Now, it is to be remembered that in the instant case the respondent was not advised of any claim on the part of the government that he had effected his entry through fraud or misrepresentation; this is true of the affidavit under which he was arrested, and, so far as appears, of the proceedings had before the commissioner; moreover the government rested its case, as we have said, simply upon an admission of respondent that he was of Chinese descent and the consequent requirement on his part affirmatively to show his right to remain here; and, further, the decree contains no finding of fraud as to respondent’s entry and so is not inconsistent with a change of status and intention after his admission. The case differs in this respect from Lew Loy v. United States, supra, 242 Fed. at page 408, 155 C. C. A. at page 184, since it had there been found in the court below that Lew Loy had “really entered the United States as a laborer, and that his coming was in violation of the statutes of this government,” and yet this court was constrained to grant a rehearing because of complaint that the government’s counsel at the trial had made a “disclaimer of charge of fraudulent entry.” 242 Fed. 410, 155 C. C. A. 186.
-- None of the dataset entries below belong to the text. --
Lemma write_pc_exact inline_records i ms count w :
  ids_in_order ms ->
  (forall info,
     nth_error (pcinfo inline_records) (Z.to_nat i) = Some info ->
     frames_resolved ms info (numstackframes info)) ->
  outcome_sat (write_pc host inline_records i (ms, count) w)
    (fun st w' =>
       st = (ms, count) /\
       exists info,
         nth_error (pcinfo inline_records) (Z.to_nat i) = Some info /\
         wrote (group_bytes (debug_group (map method ms) info)) w w')
    (quiet w).
Proof.
  intros Hids Hres. unfold write_pc.
  eapply sat_bind; [apply index_sat| |].
  2:{ intros w1 ->. apply quiet_refl. }
  intros info w1 (-> & Hi & Hn). cbv beta.
  specialize (Hres info Hn).
  eapply sat_bind; [apply write_unsigned_jlong_sat| |auto].
  intros a w1 Hacc. cbv beta in Hacc.
  wstep write_jint_sat Hacc.
  unfold loop_.
  eapply sat_weaken;
    [apply (loop_from_sat (write_frame host info)
              (fun (k : Z) st w' =>
                 st = (ms, count) /\
                 wrote (flat_map frame_bytes
                          (map (fun p => mkFrame (position (fst p) (map method ms))
                                           (snd p))
                             (combine (firstn (Z.to_nat k) (info_methods info))
                                      (firstn (Z.to_nat k) (info_bcis info)))))
                   w0 w')
              (quiet w0))| |].
  - intros k st w2 Hk (-> & Hw). rewrite Z.add_0_l in *.
    eapply sat_weaken; [apply write_frame_exact; [exact Hids|]| |].
    + intros h Hh. apply (Hres (Z.of_nat k)); [lia|exact Hh].
    + intros st' w3 (-> & h & bci & Hh & Hb & H). split; [reflexivity|].
      rewrite ?Z.add_0_l, ?Nat2Z.id in *.
      rewrite (combine_firstn_snoc _ _ _ _ _ Hh Hb), map_app, flat_map_app.
      cbn [map flat_map fst snd]. rewrite app_nil_r.
      exact (wrote_trans _ _ _ _ _ Hw H).
    + intros w3 H. exact (quiet_trans _ _ _ (wrote_quiet _ _ _ Hw) H).
  - split; [reflexivity|]. simpl. apply wrote_nil. eapply wrote_open; eassumption.
  - intros st w2 (-> & Hw). split; [reflexivity|].
    exists info. split; [exact Hn|].
    pose proof (wrote_trans _ _ _ _ _ Hacc Hw) as H.
    unfold group_bytes, debug_group, debug_frames, frame_handles, frame_bcis.
    simpl. rewrite Z.add_0_l, Nat2Z.id in H. now rewrite <- app_assoc in H.
  - intros w2 H. exact (quiet_trans _ _ _ (wrote_quiet _ _ _ Hacc) H).
Qed.

Lemma write_pcs_exact inline_records ms count w :
  ids_in_order ms ->
  resolved ms inline_records -> output_file w <> None ->
  outcome_sat
    (loop_ (numpcs inline_records) (write_pc host inline_records) (ms, count) w)
    (fun st w' =>
       st = (ms, count) /\
       wrote (flat_map group_bytes
                (map (debug_group (map method ms)) (visited_pcs inline_records)))
         w w')
    (quiet w).
Proof.
  intros Hids Hres Hf. unfold loop_.
  eapply sat_weaken;
    [apply (loop_from_sat (write_pc host inline_records)
              (fun (k : Z) st w' =>
                 st = (ms, count) /\
                 wrote (flat_map group_bytes
                          (map (debug_group (map method ms))
                             (firstn (Z.to_nat k) (pcinfo inline_records))))
                   w w')
              (quiet w))| |auto].
  - intros k st w2 Hk (-> & Hw). rewrite Z.add_0_l in *.
    eapply sat_weaken; [apply write_pc_exact; [exact Hids|]| |].
    + intros info Hn j h Hj Hh.
      apply (Hres (Z.of_nat k) info j h); [lia|exact Hn|exact Hj|exact Hh].
    + intros st' w3 (-> & info & Hn & H). split; [reflexivity|].
      rewrite ?Z.add_0_l, ?Nat2Z.id in *.
      rewrite (firstn_snoc _ _ _ Hn), map_app, flat_map_app.
      cbn [map flat_map]. rewrite app_nil_r.
      exact (wrote_trans _ _ _ _ _ Hw H).
    + intros w3 H. exact (quiet_trans _ _ _ (wrote_quiet _ _ _ Hw) H).
  - split; [reflexivity|]. simpl. now apply wrote_nil.
  - intros st w2 (-> & Hw). split; [reflexivity|].
    unfold visited_pcs. now rewrite Z.add_0_l, Nat2Z.id in Hw.
Qed.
It follows that as respects a Chinese person who has been admitted in apparent compliance with the treaty and acts of Congress as a member of a privileged class, in any proceeding instituted for his deportation on the basis of fraudulent entry seasonable notice of a charge to that effect must be given to him so that he may have fair opportunity to meet it; anything less than this would ignore the prescribed evidential effect of certificates issued and viséed pursuant to the treaty. We therefore agree with Judge Gilbert, who in Lui Hip Chin v. Plummer, supra, when speaking of the absence of a charge that appellant had entered with the intention of becoming a laborer or had procured his certificate as a merchant through fraud or misrepresentation, said (238 Fed. 765, 151 C. C. A. 615):

“If such fraud or misrepresentation was intended to be relied upon as the ground of his deportation, he was entitled to be advised of it.” Lew Loy Case, supra, 212 Fed. 411, 155 C. C. A. 181.

The decree is reversed, and the record remanded for further proceedings consistent with this opinion.

This is not affected by the provision of the certificate issued by the immigration officer at San Francisco in terms to identify and protect respondent only “so long as his status remains unchanged”; for that certificate, unlike the certificates issued by the viceroy and viséed by the American consul general, is, as we have seen, a departmental regulation and designed as a measure of convenience (Sibray v. United States, 227 Fed. 1, 4, 141 C. C. A. 555 [C. C. A. 3]), and of course can be effective only so far as it is within the law (United States v. Lou Chu, 214 Fed. at 463, 464 [D. C]; In re. Tam Ohung, 223 Fed. 801, 803 [D. C.]).